LONDON (AP) -- Bradley Wiggins promised to forgo the traditional flute of champagne when he won the Tour de France. The British cyclist made up for it after winning an Olympic gold medal with a booze binge.

Wiggins celebrated with a full hedonistic sprint Wednesday night, giving his adoring public a running commentary as he showed his endurance extended beyond the roads.

"Getting wasted," he posted on Twitter along with a picture of himself posing with a drink and flashing a V for victory with St. Paul's Cathedral gleaming in the background.

He didn't slow down from there.

"Blind drunk at the minute and overwhelmed," he posted later. "It's been emotional."

The medal was Wiggins' seventh, making him the most decorated British Olympian of all time. Then the drinks started flowing at the British Olympic Association's games base next to Olympic Park.

"He is absolutely thoroughly entitled to have a fantastic party and celebrate," BOA chairman Colin Moynihan said Thursday. "Nobody deserves it more."

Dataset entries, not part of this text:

(* ===== verification/Prelude.v ===== *)
(** * Equinox: a verification library for the TypeScript services

    Equinox is a perpetual-futures exchange on Solana.  The on-chain program
    (Rust) owns the state; the TypeScript services beside it index it, relay
    session-signed orders, and run the keepers that move oracle prices, funding,
    sessions, liquidations, cleanup and rollup commits.  A market can live on
    the base layer (L1) or be delegated to an ephemeral rollup (ER), whose
    state is committed back sequence by sequence.  This library models the
    services' own logic, mostly under src/workers/src, as executable Rocq
    definitions and proves what makes each part correct.

    ** How the parts interact

    A scheduled worker invocation takes a scheduler lease, discovers the active
    markets, and runs six keeper ticks per market.  Every tick runs under a
    per-market lease and an idempotency key in the D1 database, sends at most
    one transaction and records its outcome; failures go to a retry table.
    In parallel, log notifications are decoded into events, appended to a
    durable per-market log with a cursor, and published through one stream
    object per market; a gap is repaired from an authoritative account read.
    Browsers route orders by the execution status reconciled from L1, and
    session transactions are co-signed only after their bytes and the session
    account behind them have been checked.

    The browser reads the same accounts through the client library, builds the
    instructions the program takes, signs orders with a session key through the
    relay proxy or with the wallet, and moves collateral in and out of the rollup
    in two steps whose second waits for the first to be committed.

    ** Files

    Shared:
    - Prelude: exceptions ([result]), stores with exceptions ([eff]), doubles
      restricted to the integers the code uses, tactics, hint databases, and
      the [preserves] rules that derive frame properties from the structure of
      a computation.
    - Json: JSON values and the string methods the services use.
    - Doubles: JavaScript numbers with fractions, their rounding and their text.
    - Bytes: DataView readers, the DataWriter of transactions.ts and the
      writers of clients/equinox/src/abi/encoding.ts.

    The worker (src/workers/src):
    - ExecutionStatus: execution-status.ts (the delegation and commit state
      machine, its reconciliation from account bytes, the durable tick) and
      lib/execution-status.ts (display and order routing).
    - Repositories: repositories.ts and backoff.ts over the tables of the
      migrations; every SQL statement is one operation on finite maps, and an
      operation that reads before it writes is split where another worker can
      interleave.
    - V3Market: v3-market-state.ts, the decoders of the sharded accounts, the
      labelling of book trees, the executable mark and the aggregation.
    - MarkPrice: market-state.ts and mark-price.ts, the monolithic account.
    - PrivateSessions: private-sessions.ts, seat projections and tokens.
    - Risk: risk-model.ts, funding-source.ts, liquidation-discovery.ts and
      liquidation-scanner.ts.
    - Keepers: keepers.ts and keeper-jobs.ts, leases, idempotency, dead letters
      and the six ticks over a world of database, clock and sent transactions.
    - Orchestrator: commit-policy.ts, session-calendar.ts, active-markets.ts
      and keeper-orchestrator.ts.
    - EventDecoder: event-decoder.ts, Base64 included.
    - Indexer: indexer.ts, market-stream.ts, indexer-service.ts and
      ingestion-pipeline.ts.
    - Transactions: transactions.ts, every instruction encoder and the keeper
      builders.
    - Relay: session-relayer.ts and relay-auth.ts.
    - PythStream: pyth-lazer-client.ts and pyth-source.ts, the price stream.
    - Signers, KeeperRuntime: signer.ts, keeper-signer.ts and keeper-config.ts.
    - OracleRefresh: oracle-refresh.ts, oracle-runner.ts and the single-flight
      refresh of market-stream.ts; PythKeeper: lib/server/pyth-keeper.ts.
    - ChainTransports, WsTransport: chain-transports.ts and ws-transport.ts.
    - RelayRoute, Faucet, PublicApi, WorkerRoutes, WorkerDispatch,
      ScheduledWork: the HTTP handlers, the dispatcher and the scheduled entry
      point of index.ts with faucet.ts, cors.ts, launches.ts, pre-ipo.ts,
      candles.ts, route-inputs.ts and v3-routes.ts.

    The client library (src/clients/equinox/src/abi):
    - ClientInstructions, ClientAccounts: every builder and decoder;
      ClientEquivalence: the builders against the worker's encoders and checks.

    The browser and its server routes (src/lib, src/app, src/features):
    - Auth: lib/auth and app/api/auth.
    - BrowserState, BrowserRpc: the state machines of lib and rpc-transport.ts.
    - BrowserSession: browser-session.ts, session-trading.ts and the hooks of
      features/sessions.
    - BrowserBook: the decoding of features/trading/use-v3-book.ts and open-orders.ts;
      BookFeed: its effect, as a machine of pushes, answers, timers and frames.
    - MarketEvents: features/activity/use-market-events.ts, the event feed with its
      reconnections, and the terminal's lifecycle events.
    - BrowserFeeds, BrowserPositions: the polling hooks (status, clock, orders,
      balances, seats, candles, fills; position, readiness) over one [Polling]
      interface, lib/v3-seat.ts and lib/v3-aggregate.ts.
    - BrowserCustody: oracle-freshness.ts, execution-boundary.ts,
      protocol-service.ts and features/collateral.
    - OrderTicket: sizing and guarding of the order ticket, on doubles.
    - Terminal: the actions of features/trading/trading-terminal.tsx, v3-order.ts and
      faucet-client.ts, over the [io] monad of BrowserCustody.
    - Baskets: features/pre-ipo/basket.ts, and the accounts of deposits and
      withdrawals (custody-accounts.ts, lib/token-accounts.ts).
    - ErSocket: lib/er-socket.ts.

    Definitions keep the names of the source.  A TypeScript function that
    throws becomes a function into [result]; one that also writes becomes an
    [eff] computation, whose writes survive an exception as they do in the
    source.  Bytes are integers in [0, 256), 64- and 128-bit fields are read
    and written at their width, [Number(...)] conversions round to 53 bits.

    ** What the theorems show

    - Storage: leases exclude each other and fence off their predecessors under
      every interleaving, reservations are granted at most once, the rate
      limiter is exact, the event log applies exactly the successor of its
      cursor, retries back off within bounds.
    - Keepers: a durable request runs its work at most once per key and replays
      the recorded outcome; commit sequences are requested strictly in order
      and at most once; a scheduled run yields to a live lease, isolates
      failing markets and gives its lease back; without a signer it only
      observes.
    - Execution status: counters are ordered and monotone along every run, the
      machine refines a four-phase lifecycle that order routing follows,
      reconciliation is idempotent and durable.
    - Market state: decoders are total on byte arrays, the recursive tree walk
      terminates on hostile pages and labels exactly the reachable nodes, marks
      are bounded by the oracle, aggregation is fail-closed.
    - Indexing: the log decoder inverts the wire layout, the stream keeps a
      complete prefix per domain and delivers private payloads only to their
      verified seat, ingestion keeps cursor and stream together.
    - Relaying: the relayer reads back exactly what the encoders wrote, accepts
      only the canonical account vector, and a positive authorisation implies a
      live session of exactly the claimed owner, signer, market and seat.
    - Prices: a price is used only when enough endpoints agree on it; a refresh
      submits one verified message and reports what the chain shows; the worker's
      and the Node keeper's refresh build the same instructions.
    - Transports: confirmation polling ends and reports what the chain answered;
      a subscription survives reconnections.
    - Client: both sides build the same instructions and decode the same accounts
      alike, and an order built in the browser passes every check of the relay.
    - HTTP: every state-changing route is guarded or public by intent, an
      application session authenticates only its holder, the relay proxy and the
      worker together co-sign only the session's own action, the faucet pays
      once a day, the launch registry holds well-formed rows only.
    - Scheduled work: the ingestion tick reaches every market whatever individual
      reads do, and the jobs run in their order.
    - Browser: a session-signed action goes out only with a usable session and its
      next nonce; the book read through the market API is the book decoded from
      the accounts; a rollup submission is preceded by a price check; a
      withdrawal pays out once, after its request was accepted and committed; a
      deposit transfers once and is claimed at most four times.
    - The terminal's screen: the live book loses no push and shows only what was
      read, the event feed shows no event twice, polled data is the selected
      market's, and the position shown is the worker's projection of the wallet's
      own seat; a wallet order is one transaction, to the chain the status routes
      to; every watched signature settles; a ticket is sized on doubles within a
      stated distance of exact arithmetic; a leg of a basket opens, funds and orders
      in that order, each step after the rollup accepted the one before.
    - Some theorems pin down defects: a cleanup sweep whose audit id repeats
      (and then starves the commit step), a restored market that keeps routing
      to the rollup, an empty book root read as node -1, V3 projections that
      are never published, V3 seats beyond the first shard that cannot be
      relayed, an emergency market the session keeper asks to open, an Ed25519
      index that points at the compute-budget instruction, a null transaction
      that aborts the ingestion tick, a failed clean-up that blocks it, a stream
      endpoint that leaks its connection, a faucet that can pay twice, a leaf
      with expiry 0 that one view of the book shows and the other hides, a feed that
      never returns to live, a book relabelled with another domain or market, data
      kept across a change of wallet or market, orders sent to Solana while the
      status is unknown, an amount that overflows and stops the rendering, and a
      subscription number used twice.

    ** Fuel

    The walk over book pages gets two units more than there are indexed handles,
    and [walk_total] proves it never runs out: a level that recurses has met a
    new handle.  The Base58 loop gets two iterations per byte, each removing
    more than five bits, which [issue_requires_owner_key] relies on and proves
    enough.  The carry loop of the Base58 decoder gets two iterations, one per byte of a
    carry below 2^16 ([push_carry_spec]).  The descents of the monolithic book are bounded by the source's
    own depth limit of 2048.  Confirmation polling and the wait for a rollup
    commit run against a deadline: [confirm_spec] and [wait_commit_ends] prove
    that with a clock that advances by the pause between two reads the fuel (for
    the commit, 62 rounds of 750 ms against 45 s) is enough.  Every other
    recursion is structural.

    ** Parameters and what is not modelled

    Base58 text (except where injectivity matters), SHA-256, Ed25519, program
    address derivation, message compilation and signing, SPL token builders, the
    time-zone database, the RPC answers, the wallet and the clock are
    parameters.  Answers of the outside world are functions of the history of
    calls, so a theorem holds for every behaviour of it.  Not modelled: React
    views and wallet adapters, the decompression of account payloads (a parameter), the
    DBC launch flow, the V2 previews of the terminal, environment parsing of
    loadPythKeeperConfig, the operational scripts and tests; the Rust program and market maker are out of scope. *)

From Stdlib Require Export ZArith Lia.
From stdpp Require Export base option list gmap strings pretty numbers.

After competing, Moynihan, a former Olympic rower, said "you get a bit dehydrated."

"That vodka and tonic might have had a bit more of an effect than it might have done under normal circumstances," he said.

Wiggins on July 22 became the first Briton to win the Tour de France. After donning his winner's yellow jersey on the Champs-Elysees, he said he would pass on the champagne and turn his focus to the London Games. It paid off.

"It's extraordinary what he has done," said Andy Hunt, head of Britain's Olympic delegation. "There isn't a person in the country who wouldn't want to buy him a drink."

After winning his first gold, at the 2004 Athens Games, Wiggins struggled to cope with the letdown, going on a nine-month drinking binge.

"In 2004, I was almost an alcoholic after the Olympics," he recalled during the Tour de France last month.

Such excesses are no more, he insists.

"I lead a pretty normal life," he said Wednesday night between sips of a vodka and tonic. "I'm not a celebrity. I will never be a celebrity."

The advice from IOC spokesman Mark Adams to athletes on Thursday was: "Drink wisely."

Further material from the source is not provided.